Saved data entries

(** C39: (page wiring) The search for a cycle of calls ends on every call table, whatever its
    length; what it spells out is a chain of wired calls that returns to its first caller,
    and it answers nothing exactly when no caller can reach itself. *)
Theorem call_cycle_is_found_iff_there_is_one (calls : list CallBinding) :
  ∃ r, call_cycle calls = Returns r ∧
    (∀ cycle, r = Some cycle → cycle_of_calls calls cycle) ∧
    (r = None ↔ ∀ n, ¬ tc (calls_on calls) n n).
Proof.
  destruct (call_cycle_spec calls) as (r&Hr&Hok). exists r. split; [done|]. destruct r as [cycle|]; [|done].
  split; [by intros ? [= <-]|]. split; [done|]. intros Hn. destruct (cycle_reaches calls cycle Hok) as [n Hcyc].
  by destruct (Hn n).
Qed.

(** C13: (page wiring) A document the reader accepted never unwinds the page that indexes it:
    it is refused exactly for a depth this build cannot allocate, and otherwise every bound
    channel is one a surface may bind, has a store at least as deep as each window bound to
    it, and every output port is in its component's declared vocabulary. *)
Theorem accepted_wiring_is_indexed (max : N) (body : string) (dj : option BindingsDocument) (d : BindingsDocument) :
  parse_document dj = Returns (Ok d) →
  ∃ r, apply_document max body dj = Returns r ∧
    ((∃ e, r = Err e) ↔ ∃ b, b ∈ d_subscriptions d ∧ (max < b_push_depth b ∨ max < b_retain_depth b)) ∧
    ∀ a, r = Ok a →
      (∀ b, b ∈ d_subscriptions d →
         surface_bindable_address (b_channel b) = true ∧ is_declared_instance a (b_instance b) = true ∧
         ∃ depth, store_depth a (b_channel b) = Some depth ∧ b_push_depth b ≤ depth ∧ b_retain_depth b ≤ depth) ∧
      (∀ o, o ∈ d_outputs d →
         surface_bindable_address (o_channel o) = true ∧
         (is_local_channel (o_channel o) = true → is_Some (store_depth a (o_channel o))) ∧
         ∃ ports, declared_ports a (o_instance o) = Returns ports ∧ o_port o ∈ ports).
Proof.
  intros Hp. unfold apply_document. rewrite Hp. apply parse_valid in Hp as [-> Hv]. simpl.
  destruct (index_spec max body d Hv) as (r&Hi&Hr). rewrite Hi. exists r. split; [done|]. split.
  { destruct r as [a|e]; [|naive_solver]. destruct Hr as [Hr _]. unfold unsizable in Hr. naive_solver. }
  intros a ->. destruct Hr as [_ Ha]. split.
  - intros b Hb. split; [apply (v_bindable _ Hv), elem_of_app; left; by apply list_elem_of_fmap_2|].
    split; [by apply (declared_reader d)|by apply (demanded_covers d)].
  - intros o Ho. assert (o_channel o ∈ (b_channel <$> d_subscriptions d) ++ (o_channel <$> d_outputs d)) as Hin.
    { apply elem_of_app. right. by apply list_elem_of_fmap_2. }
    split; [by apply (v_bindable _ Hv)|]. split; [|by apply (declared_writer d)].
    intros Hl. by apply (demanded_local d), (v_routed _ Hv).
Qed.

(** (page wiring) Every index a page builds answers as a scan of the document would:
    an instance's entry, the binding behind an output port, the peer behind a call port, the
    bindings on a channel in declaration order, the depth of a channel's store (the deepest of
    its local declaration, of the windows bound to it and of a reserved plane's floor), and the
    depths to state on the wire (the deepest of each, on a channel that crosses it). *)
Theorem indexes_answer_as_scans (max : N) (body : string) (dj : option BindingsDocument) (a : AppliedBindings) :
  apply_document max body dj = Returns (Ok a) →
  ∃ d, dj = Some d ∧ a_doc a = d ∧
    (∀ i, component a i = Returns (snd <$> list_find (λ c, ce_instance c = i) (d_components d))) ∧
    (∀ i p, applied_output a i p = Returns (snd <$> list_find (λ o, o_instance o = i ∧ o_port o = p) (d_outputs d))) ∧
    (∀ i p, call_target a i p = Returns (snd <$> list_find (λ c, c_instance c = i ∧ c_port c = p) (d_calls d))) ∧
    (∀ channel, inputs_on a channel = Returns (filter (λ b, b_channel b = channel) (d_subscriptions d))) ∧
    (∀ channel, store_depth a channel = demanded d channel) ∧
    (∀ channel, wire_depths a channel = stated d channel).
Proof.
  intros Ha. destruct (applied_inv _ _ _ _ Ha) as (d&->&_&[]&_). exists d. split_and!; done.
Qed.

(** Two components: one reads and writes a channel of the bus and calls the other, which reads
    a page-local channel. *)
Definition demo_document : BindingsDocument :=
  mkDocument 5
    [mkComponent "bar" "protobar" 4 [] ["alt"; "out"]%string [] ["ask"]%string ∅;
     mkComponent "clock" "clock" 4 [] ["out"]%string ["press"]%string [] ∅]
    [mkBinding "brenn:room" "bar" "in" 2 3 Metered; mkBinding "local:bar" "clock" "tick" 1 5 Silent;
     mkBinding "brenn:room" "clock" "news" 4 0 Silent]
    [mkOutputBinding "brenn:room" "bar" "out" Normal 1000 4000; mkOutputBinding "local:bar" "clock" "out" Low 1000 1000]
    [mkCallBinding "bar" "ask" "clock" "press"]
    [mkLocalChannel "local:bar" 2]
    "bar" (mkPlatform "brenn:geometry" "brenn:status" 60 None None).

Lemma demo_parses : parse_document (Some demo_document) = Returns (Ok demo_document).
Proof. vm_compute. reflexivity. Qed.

▶ WHAT THE TASK REQUIRES: If a line in the records contains the string "deepest", copy it out.

▶ SOLUTION TO THIS EXERCISE:
    bindings on a channel in declaration order, the depth of a channel's store (the deepest of
    depths to state on the wire (the deepest of each, on a channel that crosses it). *)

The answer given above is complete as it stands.